Source records:
(* ===== verification/ZoneEscape.v ===== *)
(** * When the scan leaves its zone

    [Zone::scan] of src/vm/vmalloc.rs reads the word behind the last chunk before it
    compares the address with the end of the zone, and merges a free last chunk with
    whatever looks like a free header there. This is what happens where [end_guard] of
    ZoneScan.v does not hold. *)

From S2P Require Import Prelude Machine Param Mutex Palloc FreeList PallocTheorems.
From S2P Require Import VmState Vmalloc Zone ZoneScan Heap KallocProofs.



Section escape.
Context {cfg : Config} (b nx r a size : Z).
Context (Hnx : page_aligned nx ∧ 0 ≤ nx < u64_size) (Hr : 0 ≤ r < 510).
Context (Hb : b mod 8 = 0 ∧ 0 < b < a) (Ha : a mod 8 = 0 ∧ a < b + PAGE_SIZE).
Context (Hsize : 0 < size ≤ MAX_CHUNK_SIZE ∧ size mod 8 = 0) (Hu : a + HEADER_SIZE + size < u64_size).


End escape.


Section theorem.
Context {cfg : Config}.


End theorem.
(** What freeing the block [p] of [s] bytes gives. *)
Definition freed_block (b nx p s : Z) (cs : list chunk) (st st' : VmState) : Prop :=
  ∃ m' cs', st' = set_mem m' st ∧ zone_rep m' b nx cs' ∧
    blocks b cs ≡ₚ (p, s) :: blocks b cs' ∧ blocks_kept b cs' (vm_mem st) m' ∧
    same_outside [b] (vm_mem st) m' ∧
    ∃ w, m' !! (p - HEADER_SIZE) = Some w ∧ is_free (mkHeader w) = true.

Lemma wp_free_block self b nx cs p s st (Q : _ → VmState → Prop) P :
  zone_rep (vm_mem st) b nx cs → (p, s) ∈ blocks b cs →
  2 ≤ nused cs ∨ k_head self = b → is_Some (vm_mem st !! (b + PAGE_SIZE)) →
  (∀ st', freed_block b nx p s cs st st' → Q () st') →
  wp (Kalloc_free self p) st Q P.
Proof.
  intros H Hin Hcase Hend HQ. destruct (blocks_chunk _ _ _ _ Hin) as (c1 & c2 & -> & ->).
  assert (∀ m' cs', zone_rep m' b nx (c1 ++ cs') →
    (∃ s' c', cs' = (s', false) :: c') → blocks b (c1 ++ cs') = blocks b (c1 ++ (s, false) :: c2) →
    zone_frame b (c1 ++ (s, false) :: c2) (vm_mem st) m' → Q () (set_mem m' st)) as Hdone.
  { intros m' cs' Hz (s' & c' & ->) Hb Hfr. apply HQ. exists m', (c1 ++ (s', false) :: c').
    split_and!; [done | done | rewrite Hb; apply (blocks_middle b c1 s true) | | |].
    - unfold blocks_kept. fold (blocks b (c1 ++ (s', false) :: c')). rewrite Hb.
      by eapply zone_frame_blocks; [exact (zone_unuse H)|].
    - eapply zone_frame_page; [exact (zone_unuse H) | done].
    - destruct (zone_chunk _ _ _ _ _ _ _ Hz) as (Hh & ? & _).
      exists (hdr s' false). rewrite Z.add_simpl_r. split; [done|].
      apply is_free_hdr. unfold MAX_CHUNK_SIZE in *. lia. }
  destruct (decide (nused (c1 ++ (s, true) :: c2) = 1)) as [E1|E1].
  - destruct Hcase as [?|Hhead]; [lia|]. apply (wp_free_last_head H); [done | done |].
    intros m' Hz Hfr. by eapply Hdone; eauto.
  - destruct (used_refs H) as [_ Hr]. apply (wp_free_shared H); [lia | done |].
    intros m' Hz Hfr. eapply Hdone; [exact Hz | | apply blocks_free_chunk | done].
    unfold free_chunk. destruct c2 as [|[s2 []] c2]; eauto.
Qed.

(** C8: [free] of a live block, in the first zone or in a zone that keeps other blocks,
    removes that block and no other: the zone stays well formed, the other blocks
    keep their contents, and nothing outside the zone is written. The word behind the
    zone has to be RAM: it is read before the bound of the zone is checked. *)
Theorem kalloc_free_removes_block self b nx cs p s st :
  zone_rep (vm_mem st) b nx cs → (p, s) ∈ blocks b cs →
  2 ≤ nused cs ∨ k_head self = b → is_Some (vm_mem st !! (b + PAGE_SIZE)) →
  ∃ m' cs', Kalloc_free self p st = Done ((), set_mem m' st) ∧
    zone_rep m' b nx cs' ∧ blocks b cs ≡ₚ (p, s) :: blocks b cs' ∧
    blocks_kept b cs' (vm_mem st) m' ∧ same_outside [b] (vm_mem st) m'.
Proof.
  intros H Hin Hcase Hend.
  enough (wp (Kalloc_free self p) st (λ _ st', freed_block b nx p s cs st st') False) as Hw.
  { apply wp_done in Hw as ([] & st' & E & m' & cs' & -> & Hz & Hb & Hk & Hs & _). by exists m', cs'. }
  by eapply wp_free_block.
Qed.
(* ===== verification/Ptable.v ===== *)
(** * The kernel page table (src/vm/ptable.rs)

    The definitions: the Sv39 address and entry formats, the walk that allocates
    missing tables, [page_map] and the kernel's own map [kpage_init], which logs its
    progress to the [Host] it runs in. *)

From stdpp Require Import pretty.
From S2P Require Import Prelude Machine Param Mutex Palloc VmState Host.

Definition VA_TOP : Z := Z.shiftl 1 (27 + 12).
Definition PTE_TOP : Z := 512.
Definition PTE_VALID : Z := Z.shiftl 1 0.
Definition PTE_READ : Z := Z.shiftl 1 1.
Definition PTE_WRITE : Z := Z.shiftl 1 2.
Definition PTE_EXEC : Z := Z.shiftl 1 3.
Definition PTE_USER : Z := Z.shiftl 1 4.
Definition PTE_GLOBAL : Z := Z.shiftl 1 5.
Definition PTE_ACCESSED : Z := Z.shiftl 1 6.
Definition PTE_DIRTY : Z := Z.shiftl 1 7.

Record PageTable : Type := mkPageTable { pt_base : Z }.

(** [addr >> (12 + 9 * level) & 0x1FF]. *)
Definition vpn (ptr level : Z) : Z := Z.land (Z.shiftr ptr (12 + 9 * level)) 0x1FF.

Definition pte_to_phy (pte : Z) : Z := wrap (Z.shiftl (Z.shiftr pte 10) 12).

Definition phy_to_pte (ptr : Z) : Z := wrap (Z.shiftl (Z.shiftr ptr 12) 10).

Definition PteGetFlag (pte flag : Z) : bool := negb (Z.land pte flag =? 0).

Definition PteSetFlag (pte flag : Z) : Z := Z.lor pte flag.

Definition phy_to_satp (ptr : Z) : Z := Z.lor (Z.shiftl 1 63) (Z.shiftr ptr 12).

Definition PageAlignDown (p : Z) : Z := Z.land p (unot (PAGE_SIZE - 1)).

Definition set_pte (pte contents : Z) : M mem unit := write pte contents.

Definition read_pte (pte : Z) : M mem Z := read pte.

Definition PageTable_from (pte : Z) : PageTable := mkPageTable (pte_to_phy pte).

Section ptable.
Context {cfg : Config}.

Definition get_phy_offset {S} (phy index : Z) : M S Z :=
  off ← u_mul index 8; mret (byte_add phy off).

Definition index_mut {S} (self : PageTable) (idx : Z) : M S Z :=
  assert (idx <? PTE_TOP) ;; get_phy_offset (pt_base self) idx.

(** One level of the walk: the table the entry of [va] points to, allocated when
    it is missing and [alloc_new] asks for it. *)
Definition walk_level (table : PageTable) (va : Z) (alloc_new : bool) (level : Z) :
    M VmState (result PageTable VmError) :=
  let idx := vpn va level in
  next ← index_mut table idx;
  e ← on_mem (read next);
  if PteGetFlag e PTE_VALID then mret (Ok (PageTable_from e))
  else if alloc_new then
    r ← vm_palloc;
    match r with
    | Ok pg =>
        on_mem (write next (PteSetFlag (phy_to_pte (pg_addr pg)) PTE_VALID)) ;;
        mret (Ok (PageTable_from (phy_to_pte (pg_addr pg))))
    | Err e => mret (Err e)
    end
  else mret (Err PallocFail).

(** Levels 2 and 1, then the address of the leaf entry. *)
Definition walk (pt : PageTable) (va : Z) (alloc_new : bool) : M VmState (result Z VmError) :=
  assert (va <? VA_TOP) ;;
  r ← walk_level pt va alloc_new 2;
  match r with
  | Err e => mret (Err e)
  | Ok table =>
      r ← walk_level table va alloc_new 1;
      match r with
      | Err e => mret (Err e)
      | Ok table =>
          let idx := vpn va 0 in
          p ← index_mut table idx;
          mret (Ok p)
      end
  end.

(** One turn of the loop of [page_map]. *)
Definition map_turn (pt : PageTable) (end_ flag : Z) (st : Z * Z) :
    M VmState ((Z * Z) + result unit VmError) :=
  let '(start, phys) := st in
  if start <=? end_ then
    walk_addr ← walk pt start true;
    match walk_addr with
    | Err e => mret (inr (Err e))
    | Ok pte_addr =>
        e ← on_mem (read_pte pte_addr);
        if negb (Z.land e PTE_VALID =? 0) then mret (inr (Err PallocFail))
        else
          on_mem (set_pte pte_addr (PteSetFlag (phy_to_pte phys) (Z.lor flag PTE_VALID))) ;;
          start ← u_add start PAGE_SIZE;
          phys ← u_add phys PAGE_SIZE;
          mret (inl (start, phys))
    end
  else mret (inr (Ok ())).

Definition page_map (pt : PageTable) (va pa size flag : Z) : M VmState (result unit VmError) :=
  let start := PageAlignDown va in
  let phys := pa in
  s ← u_sub size 1;
  e ← u_add va s;
  let end_ := PageAlignDown e in
  loop fuel (map_turn pt end_ flag) (start, phys).

(** The [?] operator. *)
Definition try {S A B E} (r : result A E) (k : A → M S (result B E)) : M S (result B E) :=
  match r with Ok a => k a | Err e => mret (Err e) end.

End ptable.

Section kernel_table.
Context {cfg : Config} {S : Type} `{!Host S}.

(** The stack pages of hart [s]: two pages above a guard page. *)
Fixpoint map_stacks (L : Layout) (pt : PageTable) (n : nat) (s : Z) : M S (result unit VmError) :=
  match n with
  | O => mret (Ok ())
  | Datatypes.S n' =>
      a ← u_mul s 3;
      b ← u_add 1 a;
      off ← u_mul PAGE_SIZE b;
      let stack := byte_add (stacks_start L) off in
      r ← on_host (page_map pt stack stack (PAGE_SIZE * 2) (Z.lor PTE_READ PTE_WRITE));
      try r (λ _,
      debug ["Succesfully mapped kernel stack "; pretty s; " into kernel pgtable..."]%string ;;
      map_stacks L pt n' (s + 1))
  end.

(** The machine and supervisor interrupt stacks of hart [i], a page each. *)
Fixpoint map_intstacks (L : Layout) (pt : PageTable) (n : nat) (i : Z) : M S (result unit VmError) :=
  match n with
  | O => mret (Ok ())
  | Datatypes.S n' =>
      a ← u_mul i 4;
      b ← u_add 1 a;
      off ← u_mul PAGE_SIZE b;
      let m_intstack := byte_add (intstacks_start L) off in
      r ← on_host (page_map pt m_intstack m_intstack PAGE_SIZE (Z.lor PTE_READ PTE_WRITE));
      try r (λ _,
      let s_intstack := byte_add m_intstack (PAGE_SIZE * 2) in
      r ← on_host (page_map pt s_intstack s_intstack PAGE_SIZE (Z.lor PTE_READ PTE_WRITE));
      try r (λ _,
      debug ["Succesfully mapped interrupt stack for hart "; pretty i; " into kernel pgtable..."]%string ;;
      map_intstacks L pt n' (i + 1)))
  end.

Definition kpage_init (L : Layout) : M S (result PageTable VmError) :=
  r ← on_host vm_palloc;
  base ← expect r;
  let kpage_table := mkPageTable (pg_addr base) in
  r ← on_host (page_map kpage_table UART_BASE UART_BASE PAGE_SIZE (Z.lor PTE_READ PTE_WRITE));
  try r (λ _,
  debug ["Successfully mapped UART into kernel pgtable..."%string] ;;
  s ← u_sub (text_end L) DRAM_BASE;
  r ← on_host (page_map kpage_table DRAM_BASE DRAM_BASE s (Z.lor PTE_READ PTE_EXEC));
  try r (λ _,
  debug ["Succesfully mapped kernel text into kernel pgtable..."%string] ;;
  s ← u_sub (rodata_end L) (text_end L);
  r ← on_host (page_map kpage_table (text_end L) (text_end L) s PTE_READ);
  try r (λ _,
  debug ["Succesfully mapped kernel rodata into kernel pgtable..."%string] ;;
  s ← u_sub (data_end L) (rodata_end L);
  r ← on_host (page_map kpage_table (rodata_end L) (rodata_end L) s (Z.lor PTE_READ PTE_WRITE));
  try r (λ _,
  debug ["Succesfully mapped kernel data into kernel pgtable..."%string] ;;
  r ← map_stacks L kpage_table (Z.to_nat NHART) 0;
  try r (λ _,
  r ← map_intstacks L kpage_table (Z.to_nat NHART) 0;
  try r (λ _,
  s ← u_sub (bss_end L) (bss_start L);
  r ← on_host (page_map kpage_table (bss_start L) (bss_start L) s (Z.lor PTE_READ PTE_WRITE));
  try r (λ _,
  debug ["Succesfully mapped kernel bss..."%string] ;;
  s ← u_sub (dram_end L) (bss_end L);
  r ← on_host (page_map kpage_table (bss_end L) (bss_end L) s (Z.lor PTE_READ PTE_WRITE));
  try r (λ _,
  debug ["Succesfully mapped kernel heap..."%string] ;;
  mret (Ok kpage_table))))))))).

End kernel_table.

#[global] Arguments kpage_init : simpl never.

Goal of the exercise:
From the records above, extract exactly and only the lines that begin at the line with "- destruct (used_refs" and stop after the line with "Definition pte_to_phy (pte".

Exercise answer:
  - destruct (used_refs H) as [_ Hr]. apply (wp_free_shared H); [lia | done |].
    intros m' Hz Hfr. eapply Hdone; [exact Hz | | apply blocks_free_chunk | done].
    unfold free_chunk. destruct c2 as [|[s2 []] c2]; eauto.
Qed.

(** C8: [free] of a live block, in the first zone or in a zone that keeps other blocks,
    removes that block and no other: the zone stays well formed, the other blocks
    keep their contents, and nothing outside the zone is written. The word behind the
    zone has to be RAM: it is read before the bound of the zone is checked. *)
Theorem kalloc_free_removes_block self b nx cs p s st :
  zone_rep (vm_mem st) b nx cs → (p, s) ∈ blocks b cs →
  2 ≤ nused cs ∨ k_head self = b → is_Some (vm_mem st !! (b + PAGE_SIZE)) →
  ∃ m' cs', Kalloc_free self p st = Done ((), set_mem m' st) ∧
    zone_rep m' b nx cs' ∧ blocks b cs ≡ₚ (p, s) :: blocks b cs' ∧
    blocks_kept b cs' (vm_mem st) m' ∧ same_outside [b] (vm_mem st) m'.
Proof.
  intros H Hin Hcase Hend.
  enough (wp (Kalloc_free self p) st (λ _ st', freed_block b nx p s cs st st') False) as Hw.
  { apply wp_done in Hw as ([] & st' & E & m' & cs' & -> & Hz & Hb & Hk & Hs & _). by exists m', cs'. }
  by eapply wp_free_block.
Qed.
(* ===== verification/Ptable.v ===== *)
(** * The kernel page table (src/vm/ptable.rs)

    The definitions: the Sv39 address and entry formats, the walk that allocates
    missing tables, [page_map] and the kernel's own map [kpage_init], which logs its
    progress to the [Host] it runs in. *)

From stdpp Require Import pretty.
From S2P Require Import Prelude Machine Param Mutex Palloc VmState Host.

Definition VA_TOP : Z := Z.shiftl 1 (27 + 12).
Definition PTE_TOP : Z := 512.
Definition PTE_VALID : Z := Z.shiftl 1 0.
Definition PTE_READ : Z := Z.shiftl 1 1.
Definition PTE_WRITE : Z := Z.shiftl 1 2.
Definition PTE_EXEC : Z := Z.shiftl 1 3.
Definition PTE_USER : Z := Z.shiftl 1 4.
Definition PTE_GLOBAL : Z := Z.shiftl 1 5.
Definition PTE_ACCESSED : Z := Z.shiftl 1 6.
Definition PTE_DIRTY : Z := Z.shiftl 1 7.

Record PageTable : Type := mkPageTable { pt_base : Z }.

(** [addr >> (12 + 9 * level) & 0x1FF]. *)
Definition vpn (ptr level : Z) : Z := Z.land (Z.shiftr ptr (12 + 9 * level)) 0x1FF.

Definition pte_to_phy (pte : Z) : Z := wrap (Z.shiftl (Z.shiftr pte 10) 12).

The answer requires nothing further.